- SOURCE DATA -
(** C4 (the code departs from the claim).  Queue 1, weight-raised with
    coefficient 30, without idle window and not I/O bound, is merged into
    queue 2; queue 2 is then flagged for a split, and the next request of
    the first process detaches the fresh queue 3.  Queue 3 has the saved
    idle-window and I/O-bound flags, but its weight-raising coefficient is
    the initial 1: the weight-raising state was neither saved nor
    restored. *)
Theorem split_restores_flags_not_weight_raising :
  exists st1 st3,
    bfq_merge_bfqqs merge_state 1%positive 1%positive 2%positive = Some st1
    /\ bfq_set_request
         (upd_queue 2%positive (bfq_mark_bfqq BFQ_BFQQ_FLAG_split_coop) st1)
         1%positive READ (Some 3%positive) 42 9000
       = Some (st3, 3%positive, true, [Call_bfq_handle_burst 3%positive])
    /\ bfq_bfqq_idle_window <$> (queues st3 !! 3%positive)
       = Some (bfq_bfqq_idle_window merging_queue)
    /\ bfq_bfqq_IO_bound <$> (queues st3 !! 3%positive)
       = Some (bfq_bfqq_IO_bound merging_queue)
    /\ bfq_bfqq_idle_window merging_queue = false
    /\ wr_coeff merging_queue = 30
    /\ wr_coeff <$> (queues st3 !! 3%positive) = Some 1.
Proof.
  eexists _, _.
  split; [vm_compute; reflexivity |].
  split; [vm_compute; reflexivity |].
  repeat split.
Qed.


(** * Further properties of the code *)

(** ** Choice of the next request *)

Section ElevatorFacts.

Variable rq_is_sync : request -> bool.
Variable rq_is_meta : request -> bool.

Local Abbreviation choose_req := (bfq_choose_req rq_is_sync rq_is_meta).
Local Abbreviation find_next_rq := (bfq_find_next_rq rq_is_sync rq_is_meta).

Lemma choose_req_candidates back_max back_penalty rq1 rq2 last :
  choose_req back_max back_penalty rq1 rq2 last = rq1
  \/ choose_req back_max back_penalty rq1 rq2 last = rq2.
Proof.
  unfold bfq_choose_req.
  destruct rq1 as [r1|], rq2 as [r2|]; auto.
  repeat match goal with
         | |- context [if ?c then _ else _] => destruct c
         | |- context [match ?c with Some _ => _ | None => _ end] => destruct c
         end; auto.
Qed.

(** X1. Between two distinct positions the choice does not depend on the
    order in which the two requests are passed: [bfq_choose_req] picks
    the same request for (rq1, rq2) and for (rq2, rq1). *)
Theorem bfq_choose_req_order_independent back_max back_penalty r1 r2 last :
  blk_rq_pos r1 <> blk_rq_pos r2 ->
  choose_req back_max back_penalty (Some r1) (Some r2) last
  = choose_req back_max back_penalty (Some r2) (Some r1) last.
Proof.
  intros Hpos. unfold bfq_choose_req.
  destruct (rq_is_sync r1), (rq_is_sync r2),
           (rq_is_meta r1), (rq_is_meta r2); cbn [andb negb]; try reflexivity.
  all: destruct (seek_cost _ _ (blk_rq_pos r1) last) as [d1|],
                (seek_cost _ _ (blk_rq_pos r2) last) as [d2|];
       try reflexivity.
  all: repeat match goal with
              | |- context [?a <? ?b] => destruct (Z.ltb_spec a b)
              | |- context [?a <=? ?b] => destruct (Z.leb_spec a b)
              end; try reflexivity; lia.
Qed.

- PROBLEM REQUIREMENTS -
A word-for-word repeat of the full data is needed.

- RESPONSE -
(** C4 (the code departs from the claim).  Queue 1, weight-raised with
    coefficient 30, without idle window and not I/O bound, is merged into
    queue 2; queue 2 is then flagged for a split, and the next request of
    the first process detaches the fresh queue 3.  Queue 3 has the saved
    idle-window and I/O-bound flags, but its weight-raising coefficient is
    the initial 1: the weight-raising state was neither saved nor
    restored. *)
Theorem split_restores_flags_not_weight_raising :
  exists st1 st3,
    bfq_merge_bfqqs merge_state 1%positive 1%positive 2%positive = Some st1
    /\ bfq_set_request
         (upd_queue 2%positive (bfq_mark_bfqq BFQ_BFQQ_FLAG_split_coop) st1)
         1%positive READ (Some 3%positive) 42 9000
       = Some (st3, 3%positive, true, [Call_bfq_handle_burst 3%positive])
    /\ bfq_bfqq_idle_window <$> (queues st3 !! 3%positive)
       = Some (bfq_bfqq_idle_window merging_queue)
    /\ bfq_bfqq_IO_bound <$> (queues st3 !! 3%positive)
       = Some (bfq_bfqq_IO_bound merging_queue)
    /\ bfq_bfqq_idle_window merging_queue = false
    /\ wr_coeff merging_queue = 30
    /\ wr_coeff <$> (queues st3 !! 3%positive) = Some 1.
Proof.
  eexists _, _.
  split; [vm_compute; reflexivity |].
  split; [vm_compute; reflexivity |].
  repeat split.
Qed.


(** * Further properties of the code *)

(** ** Choice of the next request *)

Section ElevatorFacts.

Variable rq_is_sync : request -> bool.
Variable rq_is_meta : request -> bool.

Local Abbreviation choose_req := (bfq_choose_req rq_is_sync rq_is_meta).
Local Abbreviation find_next_rq := (bfq_find_next_rq rq_is_sync rq_is_meta).

Lemma choose_req_candidates back_max back_penalty rq1 rq2 last :
  choose_req back_max back_penalty rq1 rq2 last = rq1
  \/ choose_req back_max back_penalty rq1 rq2 last = rq2.
Proof.
  unfold bfq_choose_req.
  destruct rq1 as [r1|], rq2 as [r2|]; auto.
  repeat match goal with
         | |- context [if ?c then _ else _] => destruct c
         | |- context [match ?c with Some _ => _ | None => _ end] => destruct c
         end; auto.
Qed.

(** X1. Between two distinct positions the choice does not depend on the
    order in which the two requests are passed: [bfq_choose_req] picks
    the same request for (rq1, rq2) and for (rq2, rq1). *)
Theorem bfq_choose_req_order_independent back_max back_penalty r1 r2 last :
  blk_rq_pos r1 <> blk_rq_pos r2 ->
  choose_req back_max back_penalty (Some r1) (Some r2) last
  = choose_req back_max back_penalty (Some r2) (Some r1) last.
Proof.
  intros Hpos. unfold bfq_choose_req.
  destruct (rq_is_sync r1), (rq_is_sync r2),
           (rq_is_meta r1), (rq_is_meta r2); cbn [andb negb]; try reflexivity.
  all: destruct (seek_cost _ _ (blk_rq_pos r1) last) as [d1|],
                (seek_cost _ _ (blk_rq_pos r2) last) as [d2|];
       try reflexivity.
  all: repeat match goal with
              | |- context [?a <? ?b] => destruct (Z.ltb_spec a b)
              | |- context [?a <=? ?b] => destruct (Z.leb_spec a b)
              end; try reflexivity; lia.
Qed.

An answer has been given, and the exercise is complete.